Cure your pain: Find your team!

To ‘cure’ your pain you will need to actively seek a health care team dedicated to achieving your goals.  Although our practice is only one example, you will want to seek providers that take a multidimensional approach.  Ideally you will have a healthcare provider who can manage any approach medication options needed.  Find a provider that doesn’t treat you like cattle.  Find  a provider that takes the time to know their patients and not someone who kicks you out the door after 10 minutes.  Avoid the ‘pill mill’ clinics!  If you suffer with underlying anxiety and depression, which is almost every patient, you will want to also work with a pain psychologist or psychiatrist to help with coping skills.

Some alternative add-ons that we recommend would involve joining a pain support group, either one specifically for your pain condition or one for chronic pain.  Having a support group to vent at, share ideas, share victories or frustrations is a critical component.  I like to call it the “Oprah  effect” as Oprah has done wonders with addressing issues and bringing them into the viewer’s living room.  So can these support groups be your “Oprah effect”.

As you become a more active participant, we then encourage our patients to actively seek an exercise instructor with experience in pain patients.  Yoga, Tai Chi, Pilates, aquatic Therapy are all wonderful examples of improving strength and flexibility while decreasing pain.

The goal is finding the right members to fill out your pain fighting team!

Cure for your pain: Friendship

An often overlooked part of any patient’s find for a ‘cure’ is a friend to offer support.  A friend, or some form of a supportive social network, is key to any recovery.  This can range from a family member, understanding neighbor, friend or online support group.

It’s seems that for some of our pain patients we act as much a counselor rather than a traditional medical provider.  Sometimes patients just simply need someone to vent their frustrations and aggravations to, someon who will take the time to listen and empathize with their situation.  For some of our patients, a trip to the office is the highlight of their social calendar for the month.

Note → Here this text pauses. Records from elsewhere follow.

Context (b : Builder).
#[local] Abbreviation svc := (builder_configuration b).
#[local] Abbreviation ics := (list_to_set (C := gset IntentConfiguration) (builder_intents b)).

Lemma round_provided u cfg client first s :
  UrlLaws → is_system_namespace (b_namespace b) = false →
  server_ok (IntentBinder_new u the_streaming_ess) (at_server s) (at_world s) →
  config (registry (at_server s)) = cfg → deadlines_fit (registry (at_server s)) →
  (at_time s + entry_ttl cfg ≤ INSTANT_MAX)%Z →
  (first = false → ∃ t, abs (registry (at_server s)) !! svc = Some (ics, t)) →
  ∃ s', register_once (W := outcome ServerAt) b client first (Return s) = (Ok tt, Some tt, Return s') ∧
    provided u cfg svc ics (at_time s) s'.
Proof.
  intros Hurl Hns Hok Hcfg Hfit Hnow Hknown.
  pose proof (running_round u b client first s Hok) as Hrun.
  destruct (registration_round b client first s) as (s' & E & _ & Habs);
    [done|by apply Hok|by apply Hok|done| |].
  { intros Hf _. destruct (Hknown Hf) as [t Ht]. rewrite lookup_abs in Ht.
    destruct (known_services _ !! _); simpl in Ht; [|done]. by injection Ht. }
  rewrite E in Hrun. destruct Hrun as (-> & Hok' & Hc & Hk). exists s'. split; [done|].
  split; [done|congruence| |done]. intros x ts [Hx| ->]%Hk; rewrite Hc; [by eapply Hfit|by rewrite Hcfg].
Qed.

Lemma loop_provided u cfg periods client first s :
  ChannelLaws unit (result Event Status) → UrlLaws → (0 ≤ entry_ttl cfg)%Z →
  is_system_namespace (b_namespace b) = false → periods ≠ [] →
  server_ok (IntentBinder_new u the_streaming_ess) (at_server s) (at_world s) →
  config (registry (at_server s)) = cfg → deadlines_fit (registry (at_server s)) →
  (first = false → ∃ t, abs (registry (at_server s)) !! svc = Some (ics, t)) →
  beats svc (entry_ttl cfg) (at_time s) periods →
  ∃ s' t, builder_loop b (pause <$> periods) client first (Return s) = (Some tt, false, Return s') ∧
    provided u cfg svc ics t s'.
Proof.
  intros Hlaws Hurl Httl Hns. revert client first s.
  induction periods as [|[hs next] periods IH]; intros client first s Hne Hok Hcfg Hfit Hknown Hbeats;
    [done|]. cbn [beats] in Hbeats. destruct Hbeats as (Hnow & Hfits & Hbeat & Hrest).
  destruct (round_provided u cfg client first s) as (s1 & E & Hp1); [done..|].
  destruct (meanwhile_provided u cfg svc ics _ hs s1 Hlaws Httl Hp1 Hfits Hbeat)
    as (s2 & t2 & Hm & [Hok2 Hcfg2 Hfit2 Hreg2]).
  assert (pause (hs, next) (Return s1) = Return (mkServerAt (at_server s2) (at_world s2) next)) as Hpause.
  { unfold pause. cbn [mbind outcome_bind fst snd]. by rewrite Hm. }
  rewrite fmap_cons. cbn [builder_loop]. rewrite E, Hpause.
  destruct periods as [|p periods].
  { eexists _, t2. split; [done|]. by split. }
  apply IH; [done|done|done|done| |done]. intros _. by exists t2.
Qed.
(* ===== verification/DiscoverySamples.v ===== *)
(** * The service discovery programs

    [service_discovery/core/src/main.rs] and the simple-discovery sample: a provider
    that registers its hello-world service and serves it, and a consumer that
    discovers the service and calls it. *)

From S2P Require Import Prelude RustStd Common ServiceDiscovery ExampleValue Applications.

Section samples.
Context `{!UrlLib, !HashOrder}.
Context (debug_metadata : ServiceMetadata → string).
Context (url_parse_error : string → Error).

(** What runs: the registry, if it was started, and the hello-world services by the
    URI they are served at. *)
Record Samples := mkSamples {
  sw_registry : option (gmap ServiceIdentifier ServiceMetadata);
  sw_serving : gset string
}.

(** [Box<dyn std::error::Error>]: what the programs fail with. *)
Inductive SampleError :=
  | SErr (e : Error)
  | SStatus (s : Status)
  | SText (s : string).

(** Connecting fails when nothing is there. *)
Definition unreachable (u : string) : SampleError := SErr (Error_new ("cannot connect to " +:+ u)).

(** ** The registry: an empty map *)
Definition SERVICE_REGISTRY_ADDR : string := "0.0.0.0:50000".
Definition registry_main (w : Samples) : result unit SampleError * Samples :=
  match SocketAddr_from_str SERVICE_REGISTRY_ADDR with
  | Err e => (Err (SErr e), w)
  | Ok _ => (Ok tt, mkSamples (Some ∅) (sw_serving w))
  end.

(** ** The provider *)
Definition SERVICE_REGISTRY_URL : string := "http://0.0.0.0:50000".
Definition HELLO_WORLD_ENDPOINT : string := "0.0.0.0:50064".
Definition COMMUNICATION_KIND : string := "grpc+proto".
Definition COMMUNICATION_REFERENCE : string := "hello_world_service.v1.proto".

Definition say_hello (name : string) : result string Status := Ok ("Hello, " +:+ name).

Definition provider_metadata : ServiceMetadata :=
  mkServiceMetadata "sdv.samples" "hello-world" "1.0.0.0" ("http://" +:+ HELLO_WORLD_ENDPOINT)
    COMMUNICATION_KIND COMMUNICATION_REFERENCE.

Definition provider_main (w : Samples) : result unit SampleError * Samples :=
  let provider_url_str := "http://" +:+ HELLO_WORLD_ENDPOINT in
  match SocketAddr_from_str HELLO_WORLD_ENDPOINT, url_parse provider_url_str with
  | Err e, _ => (Err (SErr e), w)
  | Ok _, None => (Err (SErr (url_parse_error provider_url_str)), w)
  | Ok _, Some _ =>
      match sw_registry w with
      | None => (Err (unreachable SERVICE_REGISTRY_URL), w)
      | Some m =>
          let '(registered, m) := sd_register debug_metadata (Some provider_metadata) m in
          match registered with
          | Err status => (Err (SStatus status), mkSamples (Some m) (sw_serving w))
          | Ok _ => (Ok tt, mkSamples (Some m) ({[provider_url_str]} ∪ sw_serving w))
          end
      end
  end.

(** ** The consumer: its result and what it logs *)
Definition EXPECTED_COMMUNICATION_KIND : string := "grpc+proto".
Definition EXPECTED_COMMUNICATION_REFERENCE : string := "hello_world_service.v1.proto".
Definition discover_request : ServiceIdentifier :=
  mkServiceIdentifier "sdv.samples" "hello-world" "1.0.0.0".

(** The [match] on the service of the response. *)
Definition consumer_contact (service_option : option ServiceMetadata) (w : Samples)
    : result unit SampleError * list string :=
  match service_option with
  | Some service =>
      let log := ["Discovered service " +:+ debug_metadata service] in
      if negb (bool_decide (sm_communication_kind service = EXPECTED_COMMUNICATION_KIND))
         || negb (bool_decide (sm_communication_reference service = EXPECTED_COMMUNICATION_REFERENCE))
      then (Err (SText "Simple Discover Consumer does not recognize communication_kind or communication_reference of provider; cannot communicate"), log)
      else if decide (sm_uri service ∈ sw_serving w) then
        match say_hello "World" with
        | Err status => (Err (SStatus status), log)
        | Ok message => (Ok tt, log ++ [message])
        end
      else (Err (unreachable (sm_uri service)), log)
  | None => (Ok tt, ["No service found."])
  end.

Definition consumer_main (w : Samples) : result unit SampleError * list string :=
  match sw_registry w with
  | None => (Err (unreachable SERVICE_REGISTRY_URL), [])
  | Some m =>
      match sd_discover discover_request m with
      | Err status => (Err (SStatus status), [])
      | Ok service => consumer_contact (Some service) w
      end
  end.

(** The requests others make of the registry. *)
Definition others (rs : list SdRequest) (w : Samples) : Samples :=
  mkSamples (sd_run debug_metadata rs <$> sw_registry w) (sw_serving w).

Lemma run_keeps rs (m : gmap ServiceIdentifier ServiceMetadata) i s :
  m !! i = Some s → SdUnregister i ∉ rs → sd_run debug_metadata rs m !! i = Some s.
Proof.
  unfold sd_run. revert m. induction rs as [|r rs IH]; intros m Hs Hn; [done|]. cbn [foldl].
  apply IH; [|set_solver]. rewrite lookup_sd_step.
  destruct r as [[x|]|j]; [|done|]; [case_decide; by rewrite ?Hs|].
  rewrite decide_False; [done|]. set_solver.
Qed.

(** The sample works end to end.  Once the registry runs and nobody registered the
    identifier of the hello-world service, the provider starts; and whatever others
    ask the registry then, unless they unregister the service, the consumer finds the
    provider, recognizes it and is greeted.  A provider started before the registry,
    or started a second time, fails and serves nothing. *)
Theorem consumer_is_greeted (w : Samples) m before after :
  is_Some (url_parse ("http://" +:+ HELLO_WORLD_ENDPOINT)) →
  sw_registry w = Some m →
  sd_run debug_metadata before m !! discover_request = None →
  SdUnregister discover_request ∉ after →
  let started := provider_main (others before w) in
  started.1 = Ok tt ∧
  consumer_main (others after started.2) =
    (Ok tt, ["Discovered service " +:+ debug_metadata provider_metadata; "Hello, World"]) ∧
  (∃ status, provider_main (others after started.2) = (Err (SStatus status), others after started.2) ∧
             code status = AlreadyExists) ∧
  provider_main (mkSamples None (sw_serving w)) =
    (Err (unreachable SERVICE_REGISTRY_URL), mkSamples None (sw_serving w)).
Proof.
  intros [u Hu] Hm Hfree Hun. unfold provider_main, others. rewrite Hu, Hm.
  assert (SocketAddr_from_str HELLO_WORLD_ENDPOINT = Ok (mkSocketAddr (V4 [0; 0; 0; 0]%Z) 50064)) as Ha
    by reflexivity.
  rewrite Ha. cbn [sw_registry sw_serving fmap option_fmap option_map].
  set (m1 := sd_run _ before m) in *.
  assert (sd_register debug_metadata (Some provider_metadata) m1 =
    (Ok tt, <[discover_request := provider_metadata]> m1)) as Hreg.
  { unfold sd_register. cbn [ok_or]. change (identifier_of provider_metadata) with discover_request.
    by rewrite Hfree. }
  rewrite Hreg. cbn [fst snd sw_registry sw_serving fmap option_fmap option_map].
  set (m2 := sd_run _ after _).
  assert (m2 !! discover_request = Some provider_metadata) as Hm2.
  { apply run_keeps; [apply lookup_insert_eq|done]. }
  split_and!; [done| | |done].
  - unfold consumer_main, consumer_contact, sd_discover. cbn [sw_registry sw_serving]. rewrite Hm2.
    rewrite !bool_decide_true by done. cbn [negb orb]. rewrite decide_True; [done|]. set_solver.
  - unfold sd_register. cbn [ok_or]. change (identifier_of provider_metadata) with discover_request.
    rewrite Hm2. by eexists.
Qed.
End samples.

(** ** Witness *)
Module SampleWitnesses.
#[local] Existing Instance string_url.
Definition shown (s : ServiceMetadata) : string := sm_name s.
Definition other_service : ServiceMetadata :=
  mkServiceMetadata "sdv.samples" "other" "1" "http://0.0.0.0:1" "" "".
Definition running : Samples := (registry_main (mkSamples None ∅)).2.

Lemma consumer_is_greeted_witness :
  let started := provider_main shown Error_new (others shown [] running) in
  started.1 = Ok tt ∧
  consumer_main shown (others shown [SdRegister (Some other_service)] started.2) =
    (Ok tt, ["Discovered service hello-world"; "Hello, World"]).
Proof.
  intros started.
  destruct (consumer_is_greeted shown Error_new running ∅ [] [SdRegister (Some other_service)])
    as (Hs & Hc & _).
  - by eexists.
  - reflexivity.
  - reflexivity.
  - intros Hin. apply list_elem_of_singleton in Hin. discriminate Hin.
  - split; [exact Hs|exact Hc].
Defined.
End SampleWitnesses.
(** The task of the invocation [c], with the latency it measures. *)
Definition invocation (st : Load) (task : Z * F) : Load :=
  let '(c, latency) := task in
  let sampled := bool_decide (c `mod` SAMPLE_RATE = 0)%Z in
  let '(sent_value, w) := api_invoke LT_PROVIDER_NAMESPACE "foo" [Value_NULL] (load_world st) in
  mkLoad w
    (if sampled : bool then latency_metric st ++ [latency] else latency_metric st)
    ((invoke_fulfillments st + 1) mod 2 ^ 64)%Z
    (match sent_value with Ok _ => warnings st | Err e => warnings st ++ [e] end).

(** The condition of the loop that waits. *)
Definition waiting (invoke_count : Z) (st : Load) : bool :=
  bool_decide (invoke_fulfillments st < invoke_count)%Z.

(** ** Docker statistics *)
Record Stats := mkStats {
  system_cpu_usage : option Z;
  precpu_system_cpu_usage : option Z;
  total_usage : Z;
  precpu_total_usage : Z;
  online_cpus : option Z;
  memory_usage : option Z
}.

(** The two summaries, whether the mutex of the first one is poisoned, and how the
    task ended, if it did. *)
Record Docker := mkDocker {
  cpu_usage_metric : list F;
  memory_usage_metric : list F;
  cpu_poisoned : bool
}.

Section docker.
(** The processor usage from the number of processors and the two differences, and
    bytes to kilobytes. *)
Context (cpu_percent : Z → Z → Z → F) (kilobytes : Z → F) (overflow_checks : bool).

(** One item of the statistics: the number of processors is taken from the first one
    that has it; without it [unwrap] panics while the mutex is locked. *)
Definition docker_item (number_cpus : option Z) (stats : Stats) (d : Docker)
    : outcome (option Z * Docker) * Docker :=
  let memory d :=
    match memory_usage stats with
    | Some m => mkDocker (cpu_usage_metric d) (memory_usage_metric d ++ [kilobytes m]) (cpu_poisoned d)
    | None => d
    end in
  match system_cpu_usage stats, precpu_system_cpu_usage stats with
  | Some system, Some presystem =>
      match sub_u64 overflow_checks system presystem,
            sub_u64 overflow_checks (total_usage stats) (precpu_total_usage stats) with
      | Return system_cpu_delta, Return cpu_delta =>
          let number_cpus := match number_cpus with None => online_cpus stats | Some n => Some n end in
          match number_cpus with
          | Some n =>
              let d := memory (mkDocker
                (cpu_usage_metric d ++ [cpu_percent n cpu_delta system_cpu_delta])
                (memory_usage_metric d) (cpu_poisoned d)) in
              (Return (number_cpus, d), d)
          | None =>
              (Panic "called `Option::unwrap()` on a `None` value",
               mkDocker (cpu_usage_metric d) (memory_usage_metric d) true)
          end
      | Panic m, _ | _, Panic m => (Panic m, d)
      end
  | _, _ => let d := memory d in (Return (number_cpus, d), d)
  end.

(** The loop over the stream: an error ends it and is logged, a panic kills the task. *)
Fixpoint docker_loop (number_cpus : option Z) (stream : list (result Stats Error)) (d : Docker)
    : Docker * list Error :=
  match stream with
  | [] => (d, [])
  | Err e :: _ => (d, [Error_from_error "Could not retrieve stats" e])
  | Ok stats :: stream =>
      match docker_item number_cpus stats d with
      | (Return (number_cpus, d), _) => docker_loop number_cpus stream d
      | (Panic _, d) => (d, [])
      end
  end.

(** [evaluate_docker_stats]: the summaries after what has come of the stream. *)
Definition evaluate_docker_stats (docker version : result unit Error)
    (stream : list (result Stats Error)) : Docker * list Error :=
  let d := mkDocker [] [] false in
  match map_err_with docker "could not connect with defaults to docker" with
  | Err e => (d, [e])
  | Ok _ =>
      match map_err_with version "Could not retrieve docker version" with
      | Err e => (d, [e])
      | Ok _ => docker_loop None stream d
      end
  end.
End docker.

(** ** The report *)
Definition summary_metric (name unit : string) (samples : list F) : outcome Metric :=
  median ← unwrap_option (quantile 50 samples);
  p95 ← unwrap_option (quantile 95 samples);
  Return (mkMetric name unit (round median) (Some ("p95=" +:+ show (round p95)))).

(** The files written, with their contents, and how the rest of [wain] ends. *)
Definition report (invoke_count : Z) (seconds : F) (latencies : list F) (docker : option Docker)
    : list (string * list Metric) * outcome unit :=
  match summary_metric "Latency" "Millisecond" latencies with
  | Panic m => ([], Panic m)
  | Return latency =>
      let files := [(RESULT_FILE,
        [mkMetric "Invoke Throughput" "1/Second" (round (rate invoke_count seconds)) None; latency])] in
      match docker with
      | None => (files, Return tt)
      | Some d =>
          if cpu_poisoned d then (files, Panic "called `Result::unwrap()` on an `Err` value")
          else
            match (cpu ← summary_metric "CPU Usage" "Percent" (cpu_usage_metric d);
                   memory ← summary_metric "Memory Usage" "Bytes" (memory_usage_metric d);
                   Return [cpu; memory]) with
            | Return metrics => (files ++ [(RESULT_FILE_DOCKER, metrics)], Return tt)
            | Panic m => (files, Panic m)
            end
      end
  end.

(** ** [wain] *)
Context (var_os : string → option string) (utf8 : string → bool).

(** How far [wain] came: it may still be waiting for invocations. *)
Inductive LoadResult :=
  | LoadFailed (e : Error)
  | LoadWaiting (st : Load)
  | LoadEnded (st : Load) (files : list (string * list Metric)) (how : outcome unit).
(* ===== verification/EndToEndTests.v ===== *)
(** * The end-to-end tests, replayed

    [tests/store-e2e.rs] and [tests/registry-e2e.rs] against the system of
    [EndToEndWitnesses]: the broker, the key-value application that is registered
    with it, and a client.  The tests wait for events with timeouts; here the spawned
    tasks are served until nothing is left to receive, as in [EssTests]. *)

From S2P Require Import Prelude RustStd Common Proto Query QueryFacts Registry Ess EssSample.
From S2P Require Import StreamingEss Connection Execution Broker Server ExampleValue.
From S2P Require Import ExampleApi ExampleKv ExampleRegistration RegistrationTheorems.
From S2P Require Import EndToEnd EndToEndWitnesses TestSupport BrokerTests EssTests.

Module EndToEndTests.
Import EndToEndWitnesses.
#[local] Existing Instance canonical_order.
#[local] Existing Instance string_url.
#[local] Existing Instance fragment_regex.
#[local] Existing Instance chs.
#[local] Existing Instance kv_chs.
#[local] Existing Instance transport.
#[local] Existing Instance communication.
#[local] Existing Instance streams.
#[local] Abbreviation Running :=
  (IntentBrokeringServer (Composite IntentBroker StreamingRef) * World)%type.

Definition no_variable (_ : string) : option string := None.
Definition any_text (_ : string) : bool := true.
Definition setup_grpc (st : Running) : outcome Running :=
  let '(client, st) := grpc_brokering_connect (BrokerFulfillClient0 := server_fulfill_client status_error)
    no_variable broker_url st in
  _ ← unwrap client; Return st.

(** The [?] of a test that returns a [Result]. *)
Definition expect {A} (r : result A Error * Running) : outcome (A * Running) :=
  a ← unwrap r.1; Return (a, r.2).

(** What a client reads from its stream when every task has been served. *)
Definition now (seq : Z) : Timestamp := mkTimestamp seq 0.
Definition read_stream (st : Running) (stream : event_stream) : outcome (list (result ApiEvent Error)) :=
  let present := λ item, stream_item (map_err status_error item) in
  match stream.1 with
  | KvEndpoint =>
      let s := ss_ess (network st.2).2 in
      e ← for_each (λ e t,
          '(_, _, e, _) ← run_task true now t (ready_inputs 16 (task_subscription t) (channels e)) e [];
          Return e) (ess s) (tasks s);
      Return (present <$> stream_of e stream.2)
  | BrokerEndpoint =>
      let s := streaming st.2 in
      e ← for_each (λ e t,
          '(_, _, e, _) ← run_task true now t (ready_inputs 16 (task_subscription t) (channels e)) e [];
          Return e) (ess s) (tasks s);
      Return (present <$> stream_of e stream.2)
  end.

(** ** store-e2e.rs *)
Definition KV_NAMESPACE : string := "sdv.kvs".

Definition when_key_does_not_exist_returns_none : outcome unit :=
  st ← setup_grpc registered;
  '(response, _) ← expect (api_read KV_NAMESPACE "1b6a2ad9" st);
  assert (match response with None => true | Some _ => false end).

Definition when_writing_value_returns_value_on_read : outcome unit :=
  st ← setup_grpc registered;
  '(_, st) ← expect (api_write KV_NAMESPACE "key" (Value_from_str "some_value") st);
  '(response, _) ← expect (api_read KV_NAMESPACE "key" st);
  v ← unwrap_option response;
  s ← unwrap (as_str v);
  assert_eq "some_value" s.

Definition when_provider_does_not_exist_returns_error : outcome unit :=
  st ← setup_grpc registered;
  e ← unwrap_err (api_read "sdv.does_not_exist" "key" st).1;
  source ← unwrap_option (Error_source e);
  assert (str_contains "No provider found." (Error_display source)).

Definition when_writing_while_streaming_publishes_value : outcome unit :=
  st ← setup_grpc registered;
  '(stream, st) ← expect (listen KV_NAMESPACE ["key"] st);
  '(_, st) ← expect (api_write KV_NAMESPACE "key" (Value_from_i32 10) st);
  events ← read_stream st stream;
  event ← unwrap_option (head events);
  event ← unwrap event;
  v ← unwrap (to_i32 (event_data event));
  _ ← assert_eq 10%Z v;
  _ ← assert_eq "key" (event_source event);
  assert_eq 1%Z (event_seq event).

Definition NUMBER_OF_EVENTS : nat := 5.
Definition when_streaming_increases_sequence_number : outcome unit :=
  st ← setup_grpc registered;
  '(stream, st) ← expect (listen KV_NAMESPACE ["key"] st);
  st ← for_each (λ st _,
      '(_, st) ← expect (api_write KV_NAMESPACE "key" (Value_from_i32 10) st); Return st)
    st (seq 0 NUMBER_OF_EVENTS);
  events ← read_stream st stream;
  actual_sequence_numbers ← unwrap (collect_result (result_map event_seq <$> take NUMBER_OF_EVENTS events));
  for_each (λ _ i, assert (bool_decide (Z.of_nat i ∈ actual_sequence_numbers))) tt (seq 1 NUMBER_OF_EVENTS).

Definition when_writing_to_a_different_key_does_not_publish_value : outcome unit :=
  st ← setup_grpc registered;
  '(stream, st) ← expect (listen KV_NAMESPACE ["key-1"] st);
  '(_, st) ← expect (api_write KV_NAMESPACE "key-2" (Value_from_i32 10) st);
  events ← read_stream st stream;
  match head events with
  | Some _ => Panic "Did not expect to receive an event."
  | None => Return tt
  end.

(** ** registry-e2e.rs *)
Definition e2e_namespace : string := "e2e.registration.1b6a2ad9".
Definition e2e_builder (name u : string) : outcome Builder :=
  u ← unwrap_option (url_parse u);
  Builder_new no_variable any_text broker_url name "1.0.0" u e2e_namespace [Inspect] Local.

Definition register_once_at (b : Builder) (time : Z) (st : Running) : outcome Running :=
  let '(res, _, s) := register_once b None true (mkServerAt st.1 st.2 time) in
  _ ← unwrap res;
  Return (at_server s, at_world s).

(** While the test sleeps the prune loop of the broker wakes up at its deadlines. *)
Definition sleep_until (times : list Z) (st : Running) : outcome Running :=
  '(_, _, self, w) ← registry_prune_loop mv ((λ t, (t, [], DeadlineReached)) <$> times) st.1 st.2;
  Return (self, w).

Definition expired_registrations_are_pruned_after_ttl : outcome unit :=
  builder ← e2e_builder "e2e" "http://localhost/";
  st ← setup_grpc start;
  st ← register_once_at builder (duration_from_secs 1) st;
  '(initial_entries, st) ← expect (api_inspect "system.registry" e2e_namespace st);
  let ttl := duration_from_secs 16 in
  st ← sleep_until [(duration_from_secs 1 + ttl)%Z] st;
  '(entries, _) ← expect (api_inspect "system.registry" e2e_namespace st);
  _ ← assert_eq 1 (length initial_entries);
  assert_eq 0 (length entries).

Definition when_provider_registers_notifies_registry_observers : outcome unit :=
  builder ← e2e_builder "registration.provider.e2e" "http://localhost:7090";
  st ← setup_grpc start;
  '(stream, st) ← expect (listen "system.registry" [namespace_event e2e_namespace] st);
  st ← register_once_at builder (duration_from_secs 1) st;
  events ← read_stream st stream;
  event ← unwrap_option (head events);
  event ← unwrap event;
  assert_eq (namespace_event e2e_namespace) (event_source event).

Definition end_to_end_suite : list (outcome unit) :=
  [when_key_does_not_exist_returns_none;
   when_writing_value_returns_value_on_read;
   when_provider_does_not_exist_returns_error;
   when_writing_while_streaming_publishes_value;
   when_streaming_increases_sequence_number;
   when_writing_to_a_different_key_does_not_publish_value;
   expired_registrations_are_pruned_after_ttl;
   when_provider_registers_notifies_registry_observers].

Example end_to_end_suite_passes : run_suite end_to_end_suite = Return tt.
Proof. vm_compute. reflexivity. Qed.
End EndToEndTests.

We encourage all patients to find someone who they can spend quality time with in a supportive and caring manner.  This social bond has an psychological impact on a patient’s recovery.  Having social support helps to motivate patients to be more active and involved.  For some patients, their social network is severely limited due to their disability or lack of proximity to family and friends.  Even patients with severe isolation issues can find some form of social network.  We encourage home bound patients to join an online therapy or support group that is tailored to patients with their similar condition.  This can be an effective tool to use as a sounding board for advice or support.  Of course, always discuss any information gathered on theses message boards with your local provider before implementing.

Find a friend who will listen and get involved.

‘Cure’ for your pain: Laughter

A very successful and overlooked tool in the treatment and eventual ‘cure’ of your pain is laughter.  Laughter holds many known benefits for the body from a both psychological and physiological perspective.

Laughter is known to lower blood pressure and reduce stress hormone levels.  Laughter, the actual act of laughing, can also improve cardiac health.  Laughter is known to improve immune function which is a vital factor in your recovery.  Laughing also triggers the release of endorphins which are your body’s natural pain killers.  Laughing also improves a patient’s general well being.  Laughter improves circulation and smooth muscle relaxation, of vital importance to patient’s suffering from chronic muscular pain conditions and ailments.

Beyond these physical responses to laughter, we have found that patients who regularly incorporate laughter have an improved outlook to their pain.  Patient’s who have the insight to laugh at their circumstances have improved quality of life and improved overall function.  The old theory of the glass half full really does seem to apply to pain patients and helps to set realistic expectations.

So find a few moments every day to add some laughter back into your life.